The changes are likely to evoke mixed responses from people depending on how they usually use their Android Wear watch and how they feel about Lollipop's new handling of notification priority. But in either case we can all benefit from a little better of an explanation of the situation — read on.
Things have changed
As a good number of Android Wear users have yet to receive the Lollipop update on their watches, I've been testing things out on my G Watch connected to my Moto X running Lollipop. The biggest thing that stands out to me post-update on my G Watch is that notification priority is now synced between your phone and watch, so long as both are running Android 5.0. In contrast to the way Wear worked before, now if you set your phone to have priority or no notifications, your watch will reflect that change and be on the same mode.

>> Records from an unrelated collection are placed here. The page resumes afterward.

(** * Advance-Clipboard: storage engine, backups and recovery

    A shallow embedding of [src/storage.py], [src/backup_manager.py],
    [src/backup.py] and the recovery wiring of [src/main.py], with the
    properties the specification states about them.

    Conventions.
    - A Python [str] is a Rocq [string] holding its UTF-8 bytes; a lone
      surrogate (which [encode] would replace) has no representation.
    - The SQLite table [clips] is the list of its rows in rowid order.
    - The wall clock is an input: every operation that calls
      [datetime.now()] takes the rendered reading as an argument.
    - A file is its bytes; text is written with the line ending of
      POSIX. Reading decodes UTF-8 and parses JSON as [json.load] does.
      The backup directory exists.
      Integers are unbounded: floats, and the limit Python puts on the
      digits of an integer literal, are outside the embedding.
    - [hashlib.md5], [hashlib.sha256], [json.dumps] and [json.loads] are
      library code; they are written out below so that every definition
      evaluates. *)

From Stdlib Require Import ZArith Ascii String DecimalString DecimalPos DecimalZ List Lia Bool
  Sorting.Sorted Sorting.Permutation Structures.OrderedTypeEx.
From stdpp Require Import base option list strings gmap sorting.

Set Warnings "-register-all".

Open Scope string_scope.
Open Scope list_scope.
Open Scope Z_scope.

(** ** [hashlib]: MD5 (RFC 1321) and SHA-256 (FIPS 180-4) on byte strings *)

Module Hashlib.

Definition mask32 : Z := 4294967295.
Definition add32 (a b : Z) : Z := Z.land (a + b) mask32.
Definition not32 (a : Z) : Z := Z.lxor a mask32.
Definition rotl32 (x n : Z) : Z :=
  Z.land (Z.lor (Z.shiftl x n) (Z.shiftr x (32 - n))) mask32.
Definition rotr32 (x n : Z) : Z := rotl32 x (32 - n).

Definition bytes_of (s : string) : list Z :=
  map (fun c => Z.of_N (N_of_ascii c)) (list_ascii_of_string s).

Definition hex_digit (n : Z) : ascii :=
  ascii_of_N (Z.to_N (if n <? 10 then 48 + n else 87 + n)).

Definition hex_byte (b : Z) : string :=
  String (hex_digit (Z.shiftr b 4)) (String (hex_digit (Z.land b 15)) EmptyString).

Definition hex_of (bs : list Z) : string :=
  fold_right (fun b acc => String.append (hex_byte b) acc) EmptyString bs.

(** [n] bytes of [x], least significant first / most significant first. *)
Fixpoint le_bytes (n : nat) (x : Z) : list Z :=
  match n with
  | O => []
  | S k => Z.land x 255 :: le_bytes k (Z.shiftr x 8)
  end.
Definition be_bytes (n : nat) (x : Z) : list Z := rev (le_bytes n x).

Definition le_word (bs : list Z) : Z :=
  fold_right (fun b acc => b + 256 * acc) 0 bs.
Definition be_word (bs : list Z) : Z := le_word (rev bs).

(** Message padding: 0x80, zeros up to 56 mod 64, then the bit length. *)
Definition pad (len_bytes : nat -> Z -> list Z) (msg : list Z) : list Z :=
  let n := Z.of_nat (length msg) in
  let zeros := Z.to_nat ((55 - n) mod 64) in
  msg ++ 128 :: repeat 0 zeros ++ len_bytes 8%nat (8 * n).

Fixpoint chunks (fuel k : nat) (l : list Z) : list (list Z) :=
  match fuel with
  | O => []
  | S f =>
      match l with
      | [] => []
      | _ => firstn k l :: chunks f k (skipn k l)
      end
  end.

Definition blocks (word : list Z -> Z) (msg : list Z) : list (list Z) :=
  map (fun blk => map word (chunks 16 4 blk)) (chunks (S (length msg)) 64 msg).

Definition md5_K : list Z :=
  [3614090360; 3905402710; 606105819; 3250441966; 4118548399; 1200080426;
   2821735955; 4249261313; 1770035416; 2336552879; 4294925233; 2304563134;
   1804603682; 4254626195; 2792965006; 1236535329; 4129170786; 3225465664;
   643717713; 3921069994; 3593408605; 38016083; 3634488961; 3889429448;
   568446438; 3275163606; 4107603335; 1163531501; 2850285829; 4243563512;
   1735328473; 2368359562; 4294588738; 2272392833; 1839030562; 4259657740;
   2763975236; 1272893353; 4139469664; 3200236656; 681279174; 3936430074;
   3572445317; 76029189; 3654602809; 3873151461; 530742520; 3299628645;
   4096336452; 1126891415; 2878612391; 4237533241; 1700485571; 2399980690;
   4293915773; 2240044497; 1873313359; 4264355552; 2734768916; 1309151649;
   4149444226; 3174756917; 718787259; 3951481745].

Definition md5_S : list Z :=
  [7; 12; 17; 22; 7; 12; 17; 22; 7; 12; 17; 22; 7; 12; 17; 22;
   5; 9; 14; 20; 5; 9; 14; 20; 5; 9; 14; 20; 5; 9; 14; 20;
   4; 11; 16; 23; 4; 11; 16; 23; 4; 11; 16; 23; 4; 11; 16; 23;
   6; 10; 15; 21; 6; 10; 15; 21; 6; 10; 15; 21; 6; 10; 15; 21].

Definition md5_round (M : list Z) (st : Z * Z * Z * Z) (i : nat) : Z * Z * Z * Z :=
  let '(A, B, C, D) := st in
  let iz := Z.of_nat i in
  let '(F, g) :=
    if iz <? 16 then (Z.lor (Z.land B C) (Z.land (not32 B) D), iz)
    else if iz <? 32 then (Z.lor (Z.land D B) (Z.land (not32 D) C), (5 * iz + 1) mod 16)
    else if iz <? 48 then (Z.lxor B (Z.lxor C D), (3 * iz + 5) mod 16)
    else (Z.lxor C (Z.lor B (not32 D)), (7 * iz) mod 16) in
  let F' := add32 (add32 (add32 F A) (nth i md5_K 0)) (nth (Z.to_nat g) M 0) in
  (D, add32 B (rotl32 F' (nth i md5_S 0)), B, C).

Definition md5_block (h : Z * Z * Z * Z) (M : list Z) : Z * Z * Z * Z :=
  let '(a0, b0, c0, d0) := h in
  let '(A, B, C, D) := fold_left (md5_round M) (seq 0 64) h in
  (add32 a0 A, add32 b0 B, add32 c0 C, add32 d0 D).

Definition md5 (msg : list Z) : list Z :=
  let '(a, b, c, d) :=
    fold_left md5_block (blocks le_word (pad le_bytes msg))
      (1732584193, 4023233417, 2562383102, 271733878) in
  le_bytes 4 a ++ le_bytes 4 b ++ le_bytes 4 c ++ le_bytes 4 d.

Definition md5_hexdigest (s : string) : string := hex_of (md5 (bytes_of s)).

Definition sha256_K : list Z :=
  [1116352408; 1899447441; 3049323471; 3921009573; 961987163; 1508970993;
   2453635748; 2870763221; 3624381080; 310598401; 607225278; 1426881987;
   1925078388; 2162078206; 2614888103; 3248222580; 3835390401; 4022224774;
   264347078; 604807628; 770255983; 1249150122; 1555081692; 1996064986;
   2554220882; 2821834349; 2952996808; 3210313671; 3336571891; 3584528711;
   113926993; 338241895; 666307205; 773529912; 1294757372; 1396182291;
   1695183700; 1986661051; 2177026350; 2456956037; 2730485921; 2820302411;
   3259730800; 3345764771; 3516065817; 3600352804; 4094571909; 275423344;
   430227734; 506948616; 659060556; 883997877; 958139571; 1322822218;
   1537002063; 1747873779; 1955562222; 2024104815; 2227730452; 2361852424;
   2428436474; 2756734187; 3204031479; 3329325298].

Definition sha256_H0 : list Z :=
  [1779033703; 3144134277; 1013904242; 2773480762;
   1359893119; 2600822924; 528734635; 1541459225].

(** Message schedule: the sixteen block words extended to sixty-four. *)
Definition sha256_extend (W : list Z) (i : nat) : list Z :=
  let w k := nth (i - k) W 0 in
  let s0 := Z.lxor (rotr32 (w 15%nat) 7) (Z.lxor (rotr32 (w 15%nat) 18) (Z.shiftr (w 15%nat) 3)) in
  let s1 := Z.lxor (rotr32 (w 2%nat) 17) (Z.lxor (rotr32 (w 2%nat) 19) (Z.shiftr (w 2%nat) 10)) in
  W ++ [add32 (add32 (w 16%nat) s0) (add32 (w 7%nat) s1)].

At the same time, and much more frustratingly to me, if you pull down settings shade on your watch and toggle to none, priority or all notifications that state is synced back to your phone. It's a big and confusing change to anyone who was used to manually muting their watch with a single swipe and not having that action affect their phone, and one I'm still trying to get used to.
The change makes sense in terms of simplicity and not having to fiddle with your watch independently of your phone (and silencing my pocketed phone via my watch is kind of a neat trick), but there are still many situations in which I just want my watch silenced.
What can you do about it?
Overall the new syncing notification states are probably an improvement, but where it doesn't make sense are those times that you want your watch to be silent, but not your phone. Thankfully when the watch is charging it is muted from vibrating on incoming notifications (but not calls, oddly), meaning you won't have to worry about additional little buzzing noises on your nightstand throughout the night.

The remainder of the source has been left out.